Tuesday, December 29, 2015

Sass


Back in the first couple of seasons of Merlin (one the real “interactive television” greats), my friends and I observed that frequently, the day was saved by what we termed “inappropriate sass”—one of the show’s young women would betray her station and challenge the king, leading (directly or indirectly) to the episode’s happy resolution.  The women didn’t have the in-world authority to solve the problems themselves, but their background impertinence often drove the plot.  Perhaps we found it so striking because in the real world, so many of us have developed the subtle skill of insinuating our ideas so as to make those in power believe that they were their ideas.   We have learned, sometimes the hard way, speaking truth to power doesn’t necessarily end that well for the speaker.  So it was refreshing, in those seasons, to see sass rewarded with success.

We called it “inappropriate” sass, but of course the whole concept of “sass” is predicated on inappropriateness.  There is no such thing as sass without hierarchy; sassy people, by their nature, do not conform to their “proper place” in the chain of authority.  Sass is most often the domain of women, particularly women of color, and gay men.  Have you ever heard a straight, white, cis man referred to as “sassy?”  I’d hazard not.  Because sass is a form of insubordination, which of course cannot exist without its predicate, subordination.

Sassy characters are great.  But we should notice that, in some sense, their stories necessarily take place in someone else’s world.   When we see strength as sass, we recognize and perhaps even reinforce a particular power structure.

Three shows in this review, each of which makes me think about this power structure in one way or another.  Interesting, all three are BBC shows about English and British history.  Hmmm.

The Last Kingdom (BBC America, New Fall 2015.  Period Epic).

Watched:  First 4 episodes

Premise:  In England in the 800s (A.D.), a young man navigates between allegiances to the invading Danish (Vikings) and his lineage as an English landowner.

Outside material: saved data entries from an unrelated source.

Definition customerS (b : string) (pool : list string)
           (invoices_per_cust lines_per_invoice : Z) : Spec unit :=
  fun r evs =>
    ∃ cust_id name email city,
      is_rand_id "CUSTOMER" cust_id ∧
      seqS (putS b (customer_item cust_id name email city) tt)
           (fun _ =>
              loopS (fun _ _ => invoiceS b cust_id pool lines_per_invoice) 0
                    (Z.to_nat invoices_per_cust) tt)
           r evs.

(** The body of the [with] block of [seed_data]. *)
Definition seed_bodyS (table : string) (sizes : Sizes) : Spec unit :=
  seqS (loopS (fun _ => artistS table (albums_per_artist sizes) (tracks_per_album sizes)) 0
              (Z.to_nat (artists sizes)) (mkIds [] [] []))
       (fun ids =>
          loopS (fun _ _ => customerS table (track_ids ids)
                                      (invoices_per_customer sizes) (lines_per_invoice sizes))
                0 (Z.to_nat (customers sizes)) tt).

(** The block, then the flush of the writer. *)
Definition seedS (table : string) (sizes : Sizes) : Spec unit :=
  fun r evs =>
    ∃ r0 evs0 pr,
      seed_bodyS table sizes r0 evs0 ∧ r0 ≠ OutOfFuel ∧
      evs = evs0 ++ [EvWriterExit table pr] ∧
      r = match pr with None => r0 | Some code => Raise (ClientError code) end.

(** *** Waiting

    How a polling round reads the answer of [describe_table]: [Ret true]
    ends the wait, [Ret false] goes on polling, an exception leaves the
    wait. *)

Definition deleted_answer (a : string + DescribeTableOutput) : result bool :=
  match a with
  | inr _ => Ret false
  | inl code =>
      if bool_decide (code ≠ ResourceNotFoundException) then Raise (ClientError code)
      else Ret true
  end.

Definition active_answer (a : string + DescribeTableOutput) : result bool :=
  match a with
  | inr desc =>
      match Table desc with
      | None => Raise (KeyError "Table")
      | Some table =>
          match TableStatus table with
          | None => Raise (KeyError "TableStatus")
          | Some status => Ret (bool_decide (status = "ACTIVE"))
          end
      end
  | inl code =>
      if bool_decide (code ≠ ResourceNotFoundException) then Raise (ClientError code)
      else Ret false
  end.

(** A wait on [table_name] issues [describe_table] requests only.  It returns
    when an answer ends the wait, raises what an answer raises, raises
    [TimeoutError msg] after a round that goes on polling, or runs out of
    rounds; every answer before the last one goes on polling. *)
Definition waitS (classify : string + DescribeTableOutput → result bool)
           (table_name msg : string) : Spec unit :=
  fun r evs =>
    ∃ answers, evs = EvDescribe table_name <$> answers ∧
      match r with
      | Ret _ =>
          ∃ init a, answers = init ++ [a] ∧ classify a = Ret true ∧
                    Forall (fun a => classify a = Ret false) init
      | Raise e =>
          (e = TimeoutError msg ∧ answers ≠ [] ∧
           Forall (fun a => classify a = Ret false) answers) ∨
          (∃ init a, answers = init ++ [a] ∧ classify a = Raise e ∧
                     Forall (fun a => classify a = Ret false) init)
      | OutOfFuel => Forall (fun a => classify a = Ret false) answers
      end.

Definition not_deleted_msg (table_name : string) : string :=
  "Table " +:+ table_name +:+ " not deleted after " +:+ py_str_int 60 +:+ "s".

Definition not_active_msg (table_name : string) : string :=
  "Table " +:+ table_name +:+ " not ACTIVE after " +:+ py_str_int 60 +:+ "s".

(** Time does not run backwards while the service answers, and a sleep
    lasts at least as long as asked. *)
Record ClockLaws {W : Type} (E : Env W) : Prop := mkClockLaws {
  describe_clock : ∀ name w, env_clock E w ≤ env_clock E (env_describe_table E name w).2;
  sleep_clock : ∀ us w, env_clock E w + us ≤ env_clock E (env_sleep E us w)
}.

(** ** Runs against the simulated service *)

Definition music_args (recreate rimi skip : bool) (sizes : Sizes) : Args :=
  mkArgs "music" recreate rimi skip sizes.

(** The draws of a run of the small sizes: all zero, but for the first
    character of the second artist, album and track identifiers. *)
Definition demo_tape : list Z :=
  replicate 39 0 ++ [1] ++ replicate 13 0 ++ [1] ++ replicate 11 0 ++ [1].

Definition demo_world : Sim.t := Sim.fresh 1700000000000000 demo_tape.

Definition demo_seed : result unit * state Sim.t :=
  seed_data Sim.env "music" (mkSizes 2 1 1 1 1 2) (mkState demo_world []).

Definition demo_items : list Item := puts (trace demo_seed.2).

(** The last put of that run, the invoice with its total, and its first
    invoice line. *)
Definition demo_upsert : Item := default ∅ (demo_items !! 10%nat).

Definition demo_line : Item := default ∅ (demo_items !! 8%nat).

(** The table left by a first run of the process, and its description. *)
Definition first_run : outcome * state Sim.t :=
  main Sim.env 122 (music_args false false false (mkSizes 2 1 1 1 1 2)) (mkState demo_world []).

Definition seeded_world : Sim.t := world first_run.2.

Definition bare_description : DescribeTableOutput :=
  mkDescribeTableOutput (Some (mkTableDescription (Some "ACTIVE") None None)).

Definition seeded_description : DescribeTableOutput :=
  mkDescribeTableOutput
    (Some (mkTableDescription (Some "ACTIVE")
             (Some (Sim.describe_index <$> req_GlobalSecondaryIndexes (table_request "music")))
             (Some (Sim.describe_index <$> req_LocalSecondaryIndexes (table_request "music"))))).

(** * Proofs *)

(** ** The computations meet their relational specifications *)

Section Emits.
Context {W : Type} (E : Env W).

(** [m] appends to the trace events that, with its result, satisfy [Φ]. *)
Definition emits {A} (m : M W A) (Φ : Spec A) : Prop :=
  ∀ s, ∃ evs, trace (m s).2 = trace s ++ evs ∧ Φ (m s).1 evs.

(** [m] issues no request and returns a value satisfying [P]. *)
Definition silent {A} (m : M W A) (P : A → Prop) : Prop :=
  emits m (fun r evs => evs = [] ∧ ∃ a, r = Ret a ∧ P a).

Lemma emits_mono {A} (m : M W A) (Ψ Φ : Spec A) :
  emits m Ψ → (∀ r evs, Ψ r evs → Φ r evs) → emits m Φ.
Proof.
  intros Hm HΨ s. destruct (Hm s) as (evs & Htr & H). exists evs. auto.
Qed.

Lemma emits_ret {A} (a : A) (Φ : Spec A) : Φ (Ret a) [] → emits (ret a) Φ.
Proof. intros H s. exists []. cbn. rewrite app_nil_r. auto. Qed.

Promise:  there is a grittiness to this that’s reminiscent of Game of Thrones, and it has some of the same medieval epic appeal with fewer of the objectionable elements that make Game of Thrones unwatchable for me.  It takes place in a time and place that wasn’t particularly kind to its women, but it isn’t rapey, and it doesn’t endorse the unfairness.  This story is fictional, but based enough in history to feel genuine, and it succeeds very well at getting across the heady mix of violence and politics that make for a high-stakes epic.  Interestingly, our hero, Uhtred, is a relatively simple-minded man, prone to prideful and ill-considered decisions.  He isn’t just a flawed hero—he’s flawed, period.  But somehow, that only makes the history and people around him feel more genuine.  For my part, I’m watching the show about his best friend and sometimes lover, Brida, who was enslaved by the Danes at the same time as Uhtred when they were children.  She is miles ahead of him in both intelligence and good sense, and is rewarded for that with her fellow characters’ disdain and the viewers’ admiration.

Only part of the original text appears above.